--- TO DO ---
Output the entire listing without altering anything.

>>>

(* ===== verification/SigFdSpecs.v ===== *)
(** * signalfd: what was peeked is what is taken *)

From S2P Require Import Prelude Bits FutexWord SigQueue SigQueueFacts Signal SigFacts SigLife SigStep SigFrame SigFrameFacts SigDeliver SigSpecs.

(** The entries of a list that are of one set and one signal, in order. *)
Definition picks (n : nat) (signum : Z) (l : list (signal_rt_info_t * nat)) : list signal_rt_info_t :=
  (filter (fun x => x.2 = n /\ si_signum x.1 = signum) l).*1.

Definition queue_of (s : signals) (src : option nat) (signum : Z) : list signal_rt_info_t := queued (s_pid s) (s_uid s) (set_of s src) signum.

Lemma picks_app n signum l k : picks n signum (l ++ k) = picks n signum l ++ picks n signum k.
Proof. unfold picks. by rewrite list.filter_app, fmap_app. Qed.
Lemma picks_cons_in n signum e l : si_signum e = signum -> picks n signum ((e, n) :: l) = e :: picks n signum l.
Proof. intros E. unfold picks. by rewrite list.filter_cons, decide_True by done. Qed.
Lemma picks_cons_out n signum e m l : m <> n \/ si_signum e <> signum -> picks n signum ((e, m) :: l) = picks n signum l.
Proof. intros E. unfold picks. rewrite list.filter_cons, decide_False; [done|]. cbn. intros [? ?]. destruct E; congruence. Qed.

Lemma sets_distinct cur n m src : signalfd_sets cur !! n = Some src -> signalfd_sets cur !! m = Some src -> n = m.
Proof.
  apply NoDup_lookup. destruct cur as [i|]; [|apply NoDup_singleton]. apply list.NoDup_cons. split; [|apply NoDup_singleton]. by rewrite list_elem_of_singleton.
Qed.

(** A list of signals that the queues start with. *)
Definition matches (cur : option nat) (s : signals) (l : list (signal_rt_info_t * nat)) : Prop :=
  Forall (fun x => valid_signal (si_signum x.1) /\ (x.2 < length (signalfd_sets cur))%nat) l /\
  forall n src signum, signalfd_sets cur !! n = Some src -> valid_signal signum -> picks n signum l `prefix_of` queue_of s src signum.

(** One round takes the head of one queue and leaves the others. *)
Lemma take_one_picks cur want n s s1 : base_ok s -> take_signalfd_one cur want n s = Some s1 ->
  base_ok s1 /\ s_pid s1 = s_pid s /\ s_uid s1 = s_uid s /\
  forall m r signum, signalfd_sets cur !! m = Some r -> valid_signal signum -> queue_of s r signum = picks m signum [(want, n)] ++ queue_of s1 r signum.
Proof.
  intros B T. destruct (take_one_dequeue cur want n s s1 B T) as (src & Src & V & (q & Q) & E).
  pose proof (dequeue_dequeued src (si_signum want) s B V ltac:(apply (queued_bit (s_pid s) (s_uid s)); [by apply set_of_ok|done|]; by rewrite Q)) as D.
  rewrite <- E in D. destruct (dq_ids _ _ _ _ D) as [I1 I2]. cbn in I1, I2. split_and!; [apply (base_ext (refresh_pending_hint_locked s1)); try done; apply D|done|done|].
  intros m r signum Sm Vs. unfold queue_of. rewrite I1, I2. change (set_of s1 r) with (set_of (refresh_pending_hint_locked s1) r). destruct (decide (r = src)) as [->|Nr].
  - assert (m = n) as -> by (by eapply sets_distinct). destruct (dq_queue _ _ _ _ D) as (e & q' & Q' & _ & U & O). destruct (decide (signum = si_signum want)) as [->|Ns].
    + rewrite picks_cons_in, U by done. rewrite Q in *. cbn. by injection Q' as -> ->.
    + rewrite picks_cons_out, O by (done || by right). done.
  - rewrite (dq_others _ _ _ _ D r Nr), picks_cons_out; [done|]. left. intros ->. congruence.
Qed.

<<<

--- EXERCISE OUTPUT ---
(* ===== verification/SigFdSpecs.v ===== *)
(** * signalfd: what was peeked is what is taken *)

From S2P Require Import Prelude Bits FutexWord SigQueue SigQueueFacts Signal SigFacts SigLife SigStep SigFrame SigFrameFacts SigDeliver SigSpecs.

(** The entries of a list that are of one set and one signal, in order. *)
Definition picks (n : nat) (signum : Z) (l : list (signal_rt_info_t * nat)) : list signal_rt_info_t :=
  (filter (fun x => x.2 = n /\ si_signum x.1 = signum) l).*1.

Definition queue_of (s : signals) (src : option nat) (signum : Z) : list signal_rt_info_t := queued (s_pid s) (s_uid s) (set_of s src) signum.

Lemma picks_app n signum l k : picks n signum (l ++ k) = picks n signum l ++ picks n signum k.
Proof. unfold picks. by rewrite list.filter_app, fmap_app. Qed.
Lemma picks_cons_in n signum e l : si_signum e = signum -> picks n signum ((e, n) :: l) = e :: picks n signum l.
Proof. intros E. unfold picks. by rewrite list.filter_cons, decide_True by done. Qed.
Lemma picks_cons_out n signum e m l : m <> n \/ si_signum e <> signum -> picks n signum ((e, m) :: l) = picks n signum l.
Proof. intros E. unfold picks. rewrite list.filter_cons, decide_False; [done|]. cbn. intros [? ?]. destruct E; congruence. Qed.

Lemma sets_distinct cur n m src : signalfd_sets cur !! n = Some src -> signalfd_sets cur !! m = Some src -> n = m.
Proof.
  apply NoDup_lookup. destruct cur as [i|]; [|apply NoDup_singleton]. apply list.NoDup_cons. split; [|apply NoDup_singleton]. by rewrite list_elem_of_singleton.
Qed.

(** A list of signals that the queues start with. *)
Definition matches (cur : option nat) (s : signals) (l : list (signal_rt_info_t * nat)) : Prop :=
  Forall (fun x => valid_signal (si_signum x.1) /\ (x.2 < length (signalfd_sets cur))%nat) l /\
  forall n src signum, signalfd_sets cur !! n = Some src -> valid_signal signum -> picks n signum l `prefix_of` queue_of s src signum.

(** One round takes the head of one queue and leaves the others. *)
Lemma take_one_picks cur want n s s1 : base_ok s -> take_signalfd_one cur want n s = Some s1 ->
  base_ok s1 /\ s_pid s1 = s_pid s /\ s_uid s1 = s_uid s /\
  forall m r signum, signalfd_sets cur !! m = Some r -> valid_signal signum -> queue_of s r signum = picks m signum [(want, n)] ++ queue_of s1 r signum.
Proof.
  intros B T. destruct (take_one_dequeue cur want n s s1 B T) as (src & Src & V & (q & Q) & E).
  pose proof (dequeue_dequeued src (si_signum want) s B V ltac:(apply (queued_bit (s_pid s) (s_uid s)); [by apply set_of_ok|done|]; by rewrite Q)) as D.
  rewrite <- E in D. destruct (dq_ids _ _ _ _ D) as [I1 I2]. cbn in I1, I2. split_and!; [apply (base_ext (refresh_pending_hint_locked s1)); try done; apply D|done|done|].
  intros m r signum Sm Vs. unfold queue_of. rewrite I1, I2. change (set_of s1 r) with (set_of (refresh_pending_hint_locked s1) r). destruct (decide (r = src)) as [->|Nr].
  - assert (m = n) as -> by (by eapply sets_distinct). destruct (dq_queue _ _ _ _ D) as (e & q' & Q' & _ & U & O). destruct (decide (signum = si_signum want)) as [->|Ns].
    + rewrite picks_cons_in, U by done. rewrite Q in *. cbn. by injection Q' as -> ->.
    + rewrite picks_cons_out, O by (done || by right). done.
  - rewrite (dq_others _ _ _ _ D r Nr), picks_cons_out; [done|]. left. intros ->. congruence.
Qed.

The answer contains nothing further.